= Members of the South Australian Legislative Council, 1985–1989 =

This is a list of members of the South Australian Legislative Council between 1985 and 1989. As half of the Legislative Council's terms expired at each state election, half of these members were elected at the 1982 state election with terms expiring in 1989, while the other half were elected at the 1985 state election with terms expiring in 1993.

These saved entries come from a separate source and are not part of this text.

(* ===== verification/RakNet.v ===== *)
(** * The synthetic Bedrock probe (internal/synthetic/bedrock.go)

    The unconnected ping the probe sends, the parser of the pong, and [Probe] and [Wait]
    around them, functions of what the socket, the clock and the context gave. *)
From S2P Require Import Prelude GoInt Sha256 GoStrings Supervisor.

Definition idUnconnectedPing : Z := 0x01.
Definition idUnconnectedPong : Z := 0x1c.
Definition rakNetMagic : bytes :=
  [0x00; 0xff; 0xff; 0x00; 0xfe; 0xfe; 0xfe; 0xfe;
   0xfd; 0xfd; 0xfd; 0xfd; 0x12; 0x34; 0x56; 0x78].

(** [MOTD], without the round-trip time that [Probe] sets. *)
Record MOTD := Motd {
  Edition : bytes;
  Line1 : bytes;
  ProtocolVer : Z;
  GameVersion : bytes;
  Players : Z;
  MaxPlayers : Z;
  ServerGUID : bytes;
  Line2 : bytes;
  GameMode : bytes;
  GameModeNum : Z;
  PortV4 : Z;
  PortV6 : Z;
  RawDescriptor : bytes;
}.

Inductive pongError :=
| PongTooShort (n : Z)
| PongBadID (id : Z)
| PongBadMagic
| PongTruncated.

Definition buildPing (t : Z) : res pongError bytes :=
  let pkt := zrep 33 0 in
  pkt ← put_byte pkt 0 idUnconnectedPing;
  pkt ← put_u64 pkt 1 (u64 (unix_milli t));
  pkt ← copy_at pkt 9 rakNetMagic;
  put_u64 pkt 25 1.

(** The loop of [equalBytes], after the length check. *)
Fixpoint equal_from (a b : bytes) : bool :=
  match a, b with
  | x :: a, y :: b => if negb (x =? y) then false else equal_from a b
  | _, _ => true
  end.
Definition equalBytes (a b : bytes) : bool :=
  if negb (zlen a =? zlen b) then false else equal_from a b.

(** [if len(parts) > i { ... parts[i] }], the zero value otherwise. *)
Definition part (parts : list bytes) (i : nat) : bytes := default [] (parts !! i).
Definition part_int (parts : list bytes) (i : nat) : Z :=
  match parts !! i with Some s => (atoi s).1 | None => 0 end.

(** [35+strLen] is computed in [uint16]. *)
Definition parsePong (data : bytes) : res pongError MOTD :=
  _ ← err_if (zlen data <? 35) (PongTooShort (zlen data));
  id ← index data 0;
  _ ← err_if (negb (id =? idUnconnectedPong)) (PongBadID id);
  guid ← slice data 9 17;
  gotMagic ← slice data 17 33;
  _ ← err_if (negb (equalBytes gotMagic rakNetMagic)) PongBadMagic;
  lenField ← slice data 33 35;
  let strLen := be_combine lenField in
  let until := u16 (35 + strLen) in
  _ ← err_if (zlen data <? until) PongTruncated;
  desc ← slice data 35 until;
  let parts := split 59 desc in
  mret (Motd (part parts 0) (part parts 1) (part_int parts 2) (part parts 3) (part_int parts 4)
          (part_int parts 5) (hex_encode guid) (part parts 7) (part parts 8) (part_int parts 9)
          (part_int parts 10) (part_int parts 11) desc).

(** ** The pong, part by part *)

Definition motd_of (guid desc : bytes) : MOTD :=
  let parts := split 59 desc in
  Motd (part parts 0) (part parts 1) (part_int parts 2) (part parts 3) (part_int parts 4)
    (part_int parts 5) (hex_encode guid) (part parts 7) (part parts 8) (part_int parts 9)
    (part_int parts 10) (part_int parts 11) desc.

(** A pong as a server lays it out. *)
Definition pong (id : Z) (time guid magic lenField rest : bytes) : bytes :=
  [id] ++ time ++ guid ++ magic ++ lenField ++ rest.

Lemma equal_from_spec a b : zlen a = zlen b → equal_from a b = true ↔ a = b.
Proof.
  revert b. induction a as [|x a IH]; intros [|y b]; rewrite ?zlen_cons; intros Hl; try done.
  - pose proof (zlen_nonneg b). change (zlen []) with 0 in Hl. lia.
  - pose proof (zlen_nonneg a). change (zlen []) with 0 in Hl. lia.
  - cbn. destruct (Z.eqb_spec x y) as [->|Hne]; cbn; [|split; congruence].
    rewrite IH by lia. split; congruence.
Qed.

(** [equalBytes] is equality. *)
Lemma equalBytes_spec a b : equalBytes a b = true ↔ a = b.
Proof.
  unfold equalBytes. destruct (Z.eqb_spec (zlen a) (zlen b)) as [Hl|Hl]; cbn.
  - by apply equal_from_spec.
  - split; [done|]. by intros ->.
Qed.
(* ===== verification/Launches.v ===== *)
(** * The restart loop and its launches ([subprocessRunner.run] of subprocess.go)

    Supervisor.v has the loop as a function of what each [runOnce] returned, RunOnce.v one
    [runOnce] of a given generation. Here they are one system: the loop runs launches one
    after the other, each on the broker the one before it left, with a generation taken
    from the counter that every runner of the process shares; the context may end at any
    moment. *)
From Stdlib Require Import Sorting.Sorted.
From S2P Require Import Prelude GoInt Sha256 Abi Protobuf Packet Broker BrokerInv BrokerSys Supervisor Session SessionSys SessionProps SessionSpec RunOnce RunOnceProps.

(** What the loop needs of the broker: only [activate] makes it serve a generation, and
    only the one it is called with. *)
Class SinkServes (B : Type) `{IngressSink B} (activate : Z → B → B) : Prop := {
  serves_open ch now g h b g' : ¬ sink_live g' b → ¬ sink_live g' (sink_open ch now g h b).1.1;
  serves_deliver now g h c frame b0 b g' :
    ¬ sink_live g' b → ¬ sink_live g' (sink_deliver now g h c frame b0 b).1.1;
  serves_deactivate g b g' : ¬ sink_live g' b → ¬ sink_live g' (sink_deactivate g b);
  serves_activate g b g' : sink_live g' (activate g b) → g' = g;
}.

(** ** The broker does *)

Section broker.
Context {A : IngressAbi} {N F : Type}.
Abbreviation broker := (ingressBroker N F).

(** The generation stays, and an inactive broker stays inactive. *)
Definition gate_kept (b b' : broker) : Prop :=
  b_generation b' = b_generation b ∧ (b_active b' = true → b_active b = true).

Lemma gate_kept_dead (b b' : broker) g : gate_kept b b' → ¬ sink_live g b → ¬ sink_live g b'.
Proof. intros [Hg Ha] Hd [Hg' Ha']. apply Hd. split; [congruence|auto]. Qed.
Lemma fail_with_gate e (b b' : broker) : b_generation b' = b_generation b → gate_kept b (fail_with e b').1.
Proof. by split. Qed.
Lemma evict_gate ord now (b : broker) :
  let b' := (evictStaleHandlesLocked ord now b).1 in
  b_generation b' = b_generation b ∧ b_active b' = b_active b.
Proof. unfold evictStaleHandlesLocked. by repeat case_match. Qed.
Lemma open_gate ord now g h (b : broker) : gate_kept b (open ord now g h b).1.
Proof.
  unfold open. destruct (negb _); [by split|]. destruct (negb (b_active b)); [by split|].
  destruct (h =? 0); [by apply fail_with_gate|]. case_bool_decide; [by apply fail_with_gate|].
  pose proof (evict_gate ord now b) as [Hg Ha]. destruct (evictStaleHandlesLocked ord now b) as [b' ok]. cbn in Hg, Ha.
  destruct (negb ok); [by apply fail_with_gate|]. destruct (_ <? _); [|by apply fail_with_gate].
  split; cbn; [done|by rewrite Ha].
Qed.
Lemma deliver_gate now g c frame ms (b : broker) : gate_kept b (deliver now g c frame ms b).1.
Proof.
  pose proof (closeCorrelation_gate g c b) as [Hg Ha].
  assert (gate_kept b (closeCorrelation g c b)) by (split; [done|by rewrite Ha]).
  unfold deliver. destruct (_ || _); [done|]. destruct (_ || _) in |- *; [done|].
  destruct (negb _); [by split|]. destruct (negb (b_active b)); [by split|].
  destruct (b_correlations b !! c) as [p|]; [|by split]. destruct (negb _); [by split|].
  destruct (_ <? _); [by split|by apply fail_with_gate].
Qed.

#[export] Instance broker_serves (native : Z → option N) (fatal : Z → option F) :
  SinkServes broker (λ g, activate g (native g) (fatal g)).
Proof.
  split; cbn.
  - intros ch now g h b g'. apply gate_kept_dead, open_gate.
  - intros now g h c frame b0 b g'. apply gate_kept_dead. unfold deliverIPCFrame.
    destruct (b_correlations b0 !! c); [|by split]. destruct (negb _); [by split|apply deliver_gate].
  - intros g b g'. apply gate_kept_dead. unfold deactivate. by destruct (negb _).
  - by intros g b g' [? _].
Qed.
End broker.

(** ** One session, one launch *)

Section launches.
Context {A : IngressAbi} {AL : AbiLaws A} {M : Mac} {B : Type} `{SB : IngressSink B} {SL : SinkLaws B}.
Context (supported : bool) (activate : Z → B → B) {SV : SinkServes B activate}.
Abbreviation sys := (@SessionSys.sys B).
Abbreviation session := (session B).
Abbreviation launch := (RunOnce.launch (B := B)).
Abbreviation once_step := (RunOnce.once_step supported activate).
Abbreviation ostep := (RunOnce.ostep supported activate).
Abbreviation oreach := (RunOnce.oreach supported activate).

(** What a session does makes the broker serve nothing new. *)
Definition dims (b b' : B) : Prop := ∀ g, ¬ sink_live g b → ¬ sink_live g b'.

| Party | Seats held | 1985–1989 Council |  |  |  |  |  |  |  |  |  |  |
| Australian Labor Party | 10 |  |  |  |  |  |  |  |  |  |  |
| Liberal Party of Australia | 10 |  |  |  |  |  |  |  |  |  |  |
| Australian Democrats | 2 |  |  |

| Name | Party | Term expiry | Term of office |
|---|---|---|---|
| Gordon Bruce | Labor | 1993 | 1979–1993 |
| John Burdett | Liberal | 1993 | 1973–1993 |
| Martin Cameron | Liberal | 1989 | 1971–1990 |
| Brian Chatterton ^{[2]} | Labor | 1993 | 1973–1987 |
| Dr John Cornwall ^{[4]} | Labor | 1989 | 1975–1989 |
| Trevor Crothers ^{[2]} | Labor | 1993 | 1987–2002 |
| Legh Davis | Liberal | 1993 | 1979–2002 |
| Peter Dunn | Liberal | 1989 | 1982–1997 |
| Mike Elliott | Democrat | 1993 | 1985–1993, 1994–2002 |
| Mario Feleppa | Labor | 1989 | 1982–1995 |
| Ian Gilfillan | Democrat | 1989 | 1982–1993, 1997–2006 |
| Trevor Griffin | Liberal | 1993 | 1978–2002 |
| Murray Hill ^{[3]} | Liberal | 1989 | 1965–1988 |
| Jamie Irwin | Liberal | 1993 | 1985–2002 |
| Diana Laidlaw | Liberal | 1989 | 1982–2003 |
| Anne Levy | Labor | 1989 | 1975–1997 |
| Rob Lucas | Liberal | 1989 | 1982–2022 |
| Carolyn Pickles | Labor | 1993 | 1985–2002 |
| Robert Ritson | Liberal | 1993 | 1979–1993 |
| Ron Roberts ^{[4]} | Labor | 1989 | 1989–2006 |
| Terry Roberts | Labor | 1993 | 1985–2006 |
| Julian Stefani ^{[3]} | Liberal | 1989 | 1988–2006 |
| Chris Sumner | Labor | 1989 | 1975–1994 |
| George Weatherill ^{[1]} | Labor | 1989 | 1986–2000 |
| Barbara Wiese | Labor | 1993 | 1979–1995 |

 Labor MLC Frank Blevins had resigned late in the previous term in order to contest the Legislative Assembly seat of Giles at the 1985 state election. Blevins was not due to face re-election that year, so the new parliament needed to fill a casual vacancy to cover the remaining four years of his term. George Weatherill was appointed on 11 February 1986.
 Labor MLC Brian Chatterton resigned on 2 February 1987. Trevor Crothers was appointed to the resulting casual vacancy on 24 February 1987.
 Liberal MLC Murray Hill resigned on 4 July 1988. Julian Stefani was appointed to the resulting casual vacancy on 4 August 1988.
 Labor MLC Dr John Cornwall resigned on 31 January 1989. Ron Roberts was appointed to the resulting casual vacancy on 14 February 1989.